I can feel a migraine approaching. There is pressure behind one of my eyes (left or right, it changes almost every day). My neck feels stiff. Lights seem brighter and harsher. All sounds seem louder and more annoying. My mood dips and I start to feel depressed, and anxious about the possibility of an attack. My energy is low and I feel out of it, with a foggy brain. It feels as if someone has injected me with poison, into my temple and eye, and the poison is spreading throughout half of my head. All the vessels in my brain feel like spider-webs, and any slight trip will send the attack into full pain mode. That feeling of spider webs, that feeling of an injected poison, that is how I know that I might be in for a dreaded painful phase of Migraine. Sometimes sleep helps, but sometimes it makes it worse. Same with eating food, or taking Advil or Aleve… it’s a 50/50 shot. Should I take some over-the-counter pills? Or jump straight to the good stuff? It’s always SO HARD to know WHAT to do. I hear voices in my head of doctors and of loved ones: “TRY TO TAKE LESS PAIN PILLS” but then in the next breath they say, “DON’T WAIT TOO LONG OR THE PAIN IS HARDER TO GET RID OF.” Grrrrrrrrrrrrrrrrrrrrrrrr.
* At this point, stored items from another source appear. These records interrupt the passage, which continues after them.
(** An empty payload is a payload. *)
Lemma mac0_verifies_witness :
  ∃ m, Mac0 (Some []) [1; 2; 3] AlgorithmHMAC256 None = Ok m ∧
    VerifyCOSEMac0 m [1; 2; 3] (Some [9]) (Some []) = Ok tt.
Proof.
  destruct (Mac0 (Some []) [1; 2; 3] AlgorithmHMAC256 None) as [m|] eqn:E; [|discriminate E].
  exists m. split; [reflexivity|].
  refine (proj1 (mac0_verifies [] [1; 2; 3] AlgorithmHMAC256 None (Some []) m _ (Some [9]) _ eq_refl E eq_refl)).
  unfold in_int64. vm_compute. split; [discriminate|reflexivity].
Defined.
(* ===== verification/MdocSchema.v ===== *)
(** * Schemas of mobile documents

    [pkg/mdoc/schema.go] and the conversion of [pkg/mdoc/issuer.go]: a schema
    declares, per namespace, the claims of a document type with their value
    type; [convertElementValue] turns decoded JSON into the value that is
    encoded.  The members of a schema that only concern display are left out.

    Go ranges over the maps in an order of its own: where a range can fail, the
    error is that of some failing member. *)

From Stdlib Require Import SpecFloat.
From S2P Require Import Prelude Bytes Utf8 GoStrings Base64 GoValue Json.

(** ** Padded base64 *)

(** [base64.StdEncoding.DecodeString]: line breaks are skipped, the last group
    is padded, its unused low bits are ignored. *)
Module StdEncoding.

Definition alphabet : list ascii :=
  String.list_ascii_of_string
    "ABCDEFGHIJKLMNOPQRSTUVWXYZabcdefghijklmnopqrstuvwxyz0123456789+/".
Definition pad : ascii := "="%char.
Definition dec6 (c : ascii) : option Z := RawURLEncoding.index_of c alphabet 0.

Fixpoint decode (l : list ascii) : option (list Z) :=
  match l with
  | [] => Some []
  | c0 :: c1 :: c2 :: c3 :: r =>
      v0 ← dec6 c0; v1 ← dec6 c1;
      if bool_decide (c2 = pad) then
        if bool_decide (c3 = pad ∧ r = []) then Some [RawURLEncoding.quad v0 v1 0 0 / 65536] else None
      else
        v2 ← dec6 c2;
        if bool_decide (c3 = pad) then
          if bool_decide (r = [])
          then Some [RawURLEncoding.quad v0 v1 v2 0 / 65536; RawURLEncoding.quad v0 v1 v2 0 / 256 mod 256]
          else None
        else
          v3 ← dec6 c3;
          t ← decode r;
          Some (RawURLEncoding.quad v0 v1 v2 v3 / 65536 :: RawURLEncoding.quad v0 v1 v2 v3 / 256 mod 256 ::
                RawURLEncoding.quad v0 v1 v2 v3 mod 256 :: t)
  | _ => None
  end.

Definition DecodeString (s : string) : option (list Z) :=
  decode (List.filter (fun c => negb (RawURLEncoding.is_newline c)) (String.list_ascii_of_string s)).

End StdEncoding.

(** ** Data *)

(** The values an issuer encodes: decoded JSON, and what it was converted to *)
Inductive element :=
| ERaw (v : json)
| EFullDate (s : string)
| ETDate (s : string)
| EBytes (b : list Z)
| EInt64 (z : Z)
| EUint64 (z : Z)
| EArr (l : list element)
| EMap (m : gmap string element).

Inductive ClaimMetadata := mkClaim {
  Mandatory : bool; ValueType : string; Elements : gmap string ClaimMetadata }.

Record MDDLSchema := mkSchema {
  s_Format : string;
  s_DocType : string;
  s_Claims : gmap string (gmap string ClaimMetadata);
  s_ZkSystems : list string;
  s_ZkSaltBytes : Z }.

Inductive schema_error :=
| SParse | SFormat | SNoDocType | SNoClaims | SSalt | SZkSystem (i : Z) | SDuplicate
| SMissing (key : string) | SType | SBase64 | SRange.

(** [uint64(f)] outside the range, which Go leaves to the implementation *)
Class ArchUint := { uint64_overflow : spec_float → Z }.

Definition float_uint64 `{ArchUint} (f : spec_float) : Z :=
  match float_trunc f with
  | Some z => if bool_decide (0 ≤ z < 2 ^ 64) then z else uint64_overflow f
  | None => uint64_overflow f
  end.

(** ** Maps of results *)

(** A range over a map that stops at an error *)
Definition sequence_results {E A} (m : gmap string (result E A)) : result E (gmap string A) :=
  map_fold (fun k r acc => a ← r; m ← acc; Ok (<[k := a]> m)) (Ok ∅) m.

Lemma sequence_results_Ok {E A} (m : gmap string (result E A)) m' :
  sequence_results m = Ok m' ↔ m = Ok <$> m'.
Proof.
  unfold sequence_results. revert m'.
  apply (map_fold_weak_ind (fun acc m => ∀ m', acc = Ok m' ↔ m = Ok <$> m')).
  - intros m'. split.
    + intros [= <-]. by rewrite fmap_empty.
    + intros E1. symmetry in E1. apply fmap_empty_inv in E1. by rewrite E1.
  - intros k r m0 acc Hk IH m'. destruct r as [a|e]; cbn.
    + destruct acc as [m1|e]; cbn.
      * pose proof (proj1 (IH m1) eq_refl) as ->. split.
        -- intros [= <-]. by rewrite fmap_insert.
        -- intros E1. f_equal. apply map_eq. intros k'. pose proof (f_equal (.!! k') E1) as E2.
           destruct (decide (k' = k)) as [->|Hne].
           ++ rewrite lookup_insert_eq, lookup_fmap in E2. rewrite lookup_insert_eq. destruct (m' !! k); naive_solver.
           ++ rewrite lookup_insert_ne, !lookup_fmap in E2 by done. rewrite lookup_insert_ne by done.
              destruct (m1 !! k'), (m' !! k'); naive_solver.
      * split; [done|]. intros E1. exfalso.
        assert (m0 = Ok <$> delete k m') as E2.
        { rewrite fmap_delete, <-E1. by rewrite delete_insert_id by done. }
        by apply IH in E2.
    + split; [done|]. intros E1. exfalso. pose proof (f_equal (.!! k) E1) as E2.
      rewrite lookup_insert_eq, lookup_fmap in E2. destruct (m' !! k); naive_solver.
Qed.

Lemma sequence_results_fmap {E A B} (f : A → result E B) (m : gmap string A) m' :
  sequence_results (f <$> m) = Ok m' ↔
  ∀ k, match m !! k with Some a => ∃ b, f a = Ok b ∧ m' !! k = Some b | None => m' !! k = None end.
Proof.
  rewrite sequence_results_Ok. split.
  - intros E1 k. pose proof (f_equal (.!! k) E1) as E2. rewrite !lookup_fmap in E2.
    destruct (m !! k), (m' !! k); naive_solver.
  - intros H. apply map_eq. intros k. specialize (H k). rewrite !lookup_fmap.
    destruct (m !! k) as [a|]; [|by rewrite H]. destruct H as (b & Hf & ->). cbn. by rewrite Hf.
Qed.

Fixpoint map_results {E A B} (f : A → result E B) (l : list A) : result E (list B) :=
  match l with
  | [] => Ok []
  | a :: l => b ← f a; bs ← map_results f l; Ok (b :: bs)
  end.

Lemma map_results_Ok {E A B} (f : A → result E B) l l' :
  map_results f l = Ok l' ↔ Forall2 (fun a b => f a = Ok b) l l'.
Proof.
  revert l'. induction l as [|a l IH]; intros l'; cbn.
  - split; [intros [= <-]; constructor|by inversion 1].
  - rewrite bind_Ok. split.
    + intros (b & Hb & (bs & Hbs & [= <-])%bind_Ok). constructor; [done|by apply IH].
    + inversion 1 as [|? b ? bs Hb Hbs]; subst. exists b. split; [done|]. apply bind_Ok.
      exists bs. split; [by apply IH|done].
Qed.

(** ** Conversion *)

Section convert.
Context `{Arch} `{ArchUint}.

(** A declared field: whether it is mandatory, and its conversion *)
Abbreviation field := (bool * (element → result schema_error element))%type.

Definition convert_field (m : jobject) (key : string) (f : field) : option (result schema_error element) :=
  match m !! key with
  | None | Some JNull => if f.1 then Some (Err (SMissing key)) else None
  | Some v => Some (f.2 (ERaw v))
  end.

Definition convertMapFields (elementsSchema : gmap string field) (m : jobject) :
    result schema_error (gmap string element) :=
  converted ← sequence_results (map_imap (convert_field m) elementsSchema);
  Ok (converted ∪ (ERaw <$> filter (fun kv => elementsSchema !! kv.1 = None) m)).

(** [math.MaxInt64] and [math.MaxUint64], compared with a [float64], are its
    nearest [2^63] and [2^64]. *)
Definition int_of_float (f : spec_float) : result schema_error element :=
  match float_value f with
  | Some z => if bool_decide (z < - 2 ^ 63) || bool_decide (2 ^ 63 < z) then Err SRange else Ok (EInt64 (float_int64 f))
  | None => Err SRange
  end.

Definition uint_of_float (f : spec_float) : result schema_error element :=
  match float_value f with
  | Some z => if bool_decide (z < 0) || bool_decide (2 ^ 64 < z) then Err SRange else Ok (EUint64 (float_uint64 f))
  | None => Err SRange
  end.

Fixpoint convertElementValue (meta : ClaimMetadata) (raw : element) : result schema_error element :=
  match meta with
  | mkClaim _ valueType elements =>
      let fields := (fun m => (Mandatory m, convertElementValue m)) <$> elements in
      if bool_decide (valueType = "array") then
        if bool_decide (elements = ∅) then Ok raw else
        match raw with
        | ERaw (JArr arr) =>
            EArr <$> map_results (fun item => match item with
                                              | JObj itemMap => EMap <$> convertMapFields fields itemMap
                                              | _ => Ok (ERaw item)
                                              end) arr
        | _ => Err SType
        end
      else if bool_decide (valueType = "map") then
        if bool_decide (elements = ∅) then Ok raw else
        match raw with ERaw (JObj m) => EMap <$> convertMapFields fields m | _ => Err SType end
      else if bool_decide (valueType = "full-date") then
        match raw with ERaw (JStr s) => Ok (EFullDate s) | _ => Err SType end
      else if bool_decide (valueType = "tdate") then
        match raw with ERaw (JStr s) => Ok (ETDate s) | _ => Err SType end
      else if bool_decide (valueType = "bstr") then
        match raw with
        | EBytes b => Ok (EBytes b)
        | ERaw (JStr s) =>
            match StdEncoding.DecodeString s with Some b => Ok (EBytes b) | None => Err SBase64 end
        | _ => Err SType
        end
      else if bool_decide (valueType = "int") then
        match raw with ERaw (JFloat f) => int_of_float f | _ => Err SType end
      else if bool_decide (valueType = "uint") then
        match raw with ERaw (JFloat f) => uint_of_float f | _ => Err SType end
      else Ok raw
  end.
End convert.

(** ** Loading *)

(** [zkcircuit.MinSaltBytes] and [MaxSaltBytes] *)
Definition MinSaltBytes : Z := 8.
Definition MaxSaltBytes : Z := 64.

Definition salt_ok (n : Z) : bool :=
  bool_decide (n = 0) || (bool_decide (MinSaltBytes ≤ n) && bool_decide (n ≤ MaxSaltBytes)).

(** The declared claims, namespace by namespace *)
Definition declared (claims : gmap string (gmap string ClaimMetadata)) : list (string * (string * ClaimMetadata)) :=
  ns ← map_to_list claims; (fun c => (ns.1, c)) <$> map_to_list ns.2.

Fixpoint seen_twice (seenIn : gmap string string) (l : list (string * (string * ClaimMetadata))) : bool :=
  match l with
  | [] => false
  | (namespace, (elementID, _)) :: l =>
      match seenIn !! elementID with
      | Some _ => true
      | None => seen_twice (<[elementID := namespace]> seenIn) l
      end
  end.

Fixpoint blank_system (i : Z) (l : list string) : option Z :=
  match l with
  | [] => None
  | system :: l => if bool_decide (trim_space (to_runes system) = []) then Some i else blank_system (i + 1) l
  end.

(** [LoadMDDLSchema] on the decoded document; [None] when it does not decode *)
Definition LoadMDDLSchema (decoded : option MDDLSchema) : result schema_error MDDLSchema :=
  match decoded with
  | None => Err SParse
  | Some schema =>
      if negb (bool_decide (s_Format schema = "mso_mdoc")) then Err SFormat else
      if str_empty (s_DocType schema) then Err SNoDocType else
      if bool_decide (s_Claims schema = ∅) then Err SNoClaims else
      if negb (salt_ok (s_ZkSaltBytes schema)) then Err SSalt else
      match blank_system 0 (s_ZkSystems schema) with
      | Some i => Err (SZkSystem i)
      | None => if seen_twice ∅ (declared (s_Claims schema)) then Err SDuplicate else Ok schema
      end
  end.

(** ** Numbers *)

Section numbers.
Context `{Arch} `{ArchUint}.

Lemma float_value_trunc f z : float_value f = Some z → float_trunc f = Some z.
Proof.
  destruct f as [s| | |s m e]; try done. cbn. case_bool_decide; [done|]. case_bool_decide as Hm; [|done].
  intros [= <-]. f_equal. apply Z.mod_divide in Hm as [q ->]; [|lia]. rewrite Z.quot_mul, Z.div_mul; lia.
Qed.
(** C38: Between two sessions that belong together, every sequence of messages sent
    and received, in any interleaving of the two directions, is one of two
    queues of the plaintexts: what a party receives is what the other sent, in
    order, nothing is refused, and the pending messages are those not yet
    received. *)
Theorem session_refines_queues device reader tr st :
  paired device reader → run (established device reader) tr st →
  (∃ q, fifo_run tr q) ∧
  ∀ p, (Refused p ∉ tr) ∧ received_by p tr `prefix_of` sent_to p tr ∧
    length (wire st p) = (length (sent_to p tr) - length (received_by p tr))%nat.
Proof.
  intros Hp Hr. destruct (run_in_step _ _ _ _ Hp Hr) as (q & Hq & Hi). split; [by exists q|]. intros p.
  pose proof (fifo_run_accounts _ _ p Hq) as Ha. split_and!.
  - clear Ha Hi Hr. induction Hq as [|tr q e q' _ IH Hs]; [by intros ?%elem_of_nil|].
    rewrite elem_of_app. intros [?|Hl%list_elem_of_singleton]; [done|]. subst e. inversion Hs.
  - rewrite Ha. by exists (q p).
  - rewrite Ha, (ins_wire _ _ Hi p), length_app.
    enough (∀ k n ms, length (sealed k n ms) = length ms) as -> by lia. clear.
    intros k n ms. revert n. induction ms as [|m ms IH]; intros n; cbn; [done|]. by rewrite IH.
Qed.

(** A party takes the next message that is on its way to it. *)
Definition delivers (st : channel) (e : event) (st' : channel) : Prop :=
  step st e st' ∧ match e with Sent _ _ => False | _ => True end.

(** Whatever the order in which messages are delivered: in the end none is on its
    way and [P] holds. *)
Inductive settles (P : list event → Prop) (tr : list event) (st : channel) : Prop :=
| settled : (∀ p, wire st p = []) → P tr → settles P tr st
| settling : (∃ e st', delivers st e st') → (∀ e st', delivers st e st' → settles P (tr ++ [e])%list st') → settles P tr st.
#[local] Instance mem_laws : CollectionLaws slots.
Proof.
  split; cbn; try (intros; simplify_eq; done).
  - intros c s [|d docs] c'; [done|]. intros (pre & _ & Hn & Hf & -> & Hp)%mem_insert_spec.
    by rewrite (Hp eq_refl) in *.
  - intros c s [|d docs] c' e.
    + intros [= <- _]. exists []. split_and!; [done|set_solver|done].
    + intros (pre & Hp & Hn & Hf & -> & _)%mem_insert_spec. by exists pre.
  - intros c f u c' n [= <- <-]. by destruct (updated _ _ _).
  - intros c ws c' r [= <- _]. by exists ws.
  - intros c s l [= <-]. destruct (section_indexes_spec c s) as [Hs Hi].
    exists (section_indexes c s). split_and!; [done..|].
    assert (∀ i, i ∈ section_indexes c s → is_Some (c !! (s, i))) as Hk by (intros; by apply Hi).
    clear Hs Hi. induction (section_indexes c s) as [|i l IH]; cbn; [constructor|].
    destruct (Hk i) as [e He]; [set_solver|]. rewrite He. cbn. constructor; [by rewrite He|].
    apply IH. set_solver.
Qed.

#[local] Instance mem_reliable : Reliable slots.
Proof. split; cbn; eauto. Qed.

(** The metadata document; the flag makes the next update fail. *)
#[local] Instance mem_meta : MetaStore (metadata * bool) := {
  meta_doc m := fst m;
  meta_find m := Ok (fst m);
  meta_update m d := if snd m then ((fst m, false), Err ErrMeta) else ((d, false), Ok tt)
}.

#[local] Instance mem_meta_laws : MetaLaws (metadata * bool).
Proof.
  split; cbn; [intros; by simplify_eq| |]; intros [m []]; cbn; intros; simplify_eq; auto.
Qed.

(** Draw [n] is [n] modulo the bound. *)
Definition counting (n : nat) (b : Z) : Z := Z.of_nat n mod b.

Lemma counting_range n b : 0 < b → 0 ≤ counting n b < b.
Proof. intros. apply Z.mod_pos_bound. lia. Qed.

Definition small_section : dbstate (C := slots) :=
  fst (CreateNewSection counting (mkDB (∅ : slots) 0) 0 20).

(** A schedule: at each turn the thread named makes its next call, a draw
    being the number given modulo its bound. *)
Definition answered (c : slots) (o : dbcall) (z : Z) : slots * dbanswer o :=
  match o return slots * dbanswer o with
  | CRand b => (c, z mod b)
  | CFind k => (c, find_one c (fst k) (snd k))
  | CUpdate f u => update_one c f u
  | CBulk ws => bulk_write c ws
  end.

Definition turn (p : pool (C := slots)) (iz : nat * Z) : pool (C := slots) :=
  match threads p !! fst iz with
  | Some (mkThread section status (DCall o k)) =>
      if match o with CRand b => b <=? 0 | _ => false end then p else
      let '(c, r) := answered (p_coll p) o (snd iz) in
      mkPool c (<[fst iz := mkThread section status (k r)]> (threads p)) (updates p)
  | _ => p
  end.

Lemma turn_step p iz : rtc pool_step p (turn p iz).
Proof.
  destruct p as [c ts us]. unfold turn. cbn.
  destruct (ts !! fst iz) as [[s v [r|o k]]|] eqn:Ei; try done.
  case_match eqn:Eo; [done|]. destruct (answered c o (snd iz)) as [c' r] eqn:Ea. apply rtc_once.
  eapply step_answered; [exact Ei|]. destruct o; cbn in *; simplify_eq; try done.
  - split; [done|]. apply Z.mod_pos_bound. lia.
  - by exists ws.
Qed.

Lemma turns_steps l p : rtc pool_step p (foldl turn p l).
Proof. revert p. induction l as [|iz l IH]; intros p; [done|]. etrans; [apply turn_step|apply IH]. Qed.

(** Two calls take turns and draw the same numbers, so that they find the
    same decoys and reach for the same one. *)
Definition overlapping : list (nat * Z) :=
  map (fun n => (Z.to_nat (n mod 2), n / 4)) (seqZ 0 200).

Definition two_adds : pool (C := slots) :=
  mkPool (coll small_section) [mkThread 0 0 (Add 0 20 0); mkThread 0 2 (Add 0 20 2)] [].

(** Both calls look up ten decoys, the first one claims a slot, the second
    one finds that slot taken, looks again and returns another; the first
    slot is then given a new status. *)
Lemma no_slot_reused_witness :
  ∃ p i j, rtc pool_step (mkPool (coll small_section) [] []) p ∧
    threads p !! 0%nat = Some (mkThread 0 0 (DRet (Ok i))) ∧
    threads p !! 1%nat = Some (mkThread 0 2 (DRet (Ok j))) ∧
    i ≠ j ∧ slot_of (entries (p_coll p)) (updates p) 0 (0, i).
Proof.
  set (p := foldl turn two_adds overlapping).
  set (p' := mkPool (coll (fst (UpdateStatus quiet (mkDB (p_coll p) 0) 0 0 1))) (threads p) [((0, 0), 1)]).
  assert (rtc pool_step (mkPool (coll small_section) [] []) p') as Hp.
  { eapply rtc_l; [apply (step_called _ _ _ 0 20 0)|].
    eapply rtc_l; [apply (step_called _ _ _ 0 20 2)|].
    eapply rtc_r; [apply (turns_steps overlapping two_adds)|].
    assert (foldl turn two_adds overlapping = mkPool (p_coll p) (threads p) []) as ->
      by (vm_compute; reflexivity).
    apply step_updated. }
  assert (∃ i, threads p' !! 0%nat = Some (mkThread 0 0 (DRet (Ok i)))) as [i Hi]
    by (eexists; vm_compute; reflexivity).
  assert (∃ j, threads p' !! 1%nat = Some (mkThread 0 2 (DRet (Ok j)))) as [j Hj]
    by (eexists; vm_compute; reflexivity).
  destruct (no_slot_reused _ _ Hp) as [Ok_slot Once].
  exists p', i, j. split; [exact Hp|]. split; [exact Hi|]. split; [exact Hj|]. split.
  - intros <-. discriminate (Once _ _ _ _ _ _ Hi Hj).
  - exact (proj2 (Ok_slot _ _ _ _ Hi)).
Defined.

(** A section of twenty decoys. *)
Lemma Add_quiet_witness :
  ∃ st' i, run counting quiet (Add 0 20 2) small_section = (st', Ok i) ∧
    entries (coll st') !! (0, i) = Some (mkEntry 2 false).
Proof.
  pose proof (Add_quiet counting small_section 0 20 2 counting_range) as A.
  assert (is_ok (snd (run counting quiet (Add 0 20 2) small_section)) = true) as Hok
    by (vm_compute; reflexivity).
  destruct (run counting quiet (Add 0 20 2) small_section) as [st' [i|e]] eqn:E.
  - exists st', i. split; [done|]. exact (proj1 (proj2 A)).
  - discriminate Hok.
Defined.

Definition fresh_service : service (C := slots) (M := metadata * bool) :=
  mkService small_section (mkMeta 0 [0], false) [].

(** The first section is below the threshold, so a second one is
    opened and the status goes there. *)
Lemma AddStatus_spec_witness :
  ∃ s' i, AddStatus counting quiet 20 fresh_service 1 = (s', Ok (1, i)) ∧
    entries (coll (db s')) !! (1, i) = Some (mkEntry 1 false).
Proof.
  assert (fst <$> snd (AddStatus counting quiet 20 fresh_service 1) = Ok 1) as Hok
    by (vm_compute; reflexivity).
  destruct (AddStatus counting quiet 20 fresh_service 1) as [s' [[sec i]|e]] eqn:E;
    [|discriminate Hok].
  injection Hok as ->. exists s', i. split; [done|].
  exact (proj1 (proj2 (AddStatus_spec counting 20 fresh_service s' 1 1 i counting_range E))).
Defined.

(** A section of 1,200 slots, the first sixty of them allocated. *)
Definition sparse_section : slots :=
  foldl (fun m i => <[(0, i) := mkEntry 0 (bool_decide (60 ≤ i))]> m) ∅ (seqZ 0 1200).

(** Draws 0 to 49 all hit allocated slots. *)
Lemma sparse_section_starves_witness :
  let s : service (C := slots) (M := metadata * bool) :=
    mkService (mkDB sparse_section 0) (mkMeta 0 [0], false) [] in
  decoys_in 0 sparse_section = 1140 ∧
  ∃ s', AddStatus counting quiet 1200 s 0 = (s', Err (ErrNoDecoys 0)).
Proof.
  intros s. assert (decoys_in 0 sparse_section = 1140) as Hd by (vm_compute; reflexivity).
  split; [exact Hd|].
  destruct (sparse_section_starves counting 1200 s (mkMeta 0 [0]) 0 counting_range)
    as (s' & E & _); [reflexivity|reflexivity| | |by exists s'].
  { change (1000 < decoys_in 0 sparse_section). rewrite Hd. reflexivity. }
  assert (forallb (fun j => match sparse_section !! (0, counting j 1200) with
                            | Some e => negb (Decoy e) | None => true end) (seq 0 50) = true)
    as Hall by (vm_compute; reflexivity).
  intros j Hj (e & He & De). rewrite forallb_forall in Hall.
  specialize (Hall j). unfold s in He. cbn [db coll draws CurrentSection Nat.add] in He.
  change (sparse_section !! (0, counting j 1200) = Some e) in He.
  rewrite He, De in Hall. discriminate Hall. apply in_seq. unfold maxAttempts in Hj. lia.
Defined.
It really makes me wonder what triggers that (metaphorical) injection of poison, or that feeling of spider webs. Sometimes I can feel like that all day and not get to the pain part. But it’s painful in its own way, like that feeling of dread and anxiety, waiting to see if a full attack is triggered. I wrote that last night, woke up almost every hour to switch out my ice packs and keep it from getting worse. Today I’m still in the first phase… so yay for that… which is kinda sad… I’m happy about ONLY feeling like someone injected half my head with poison. C’est la vie.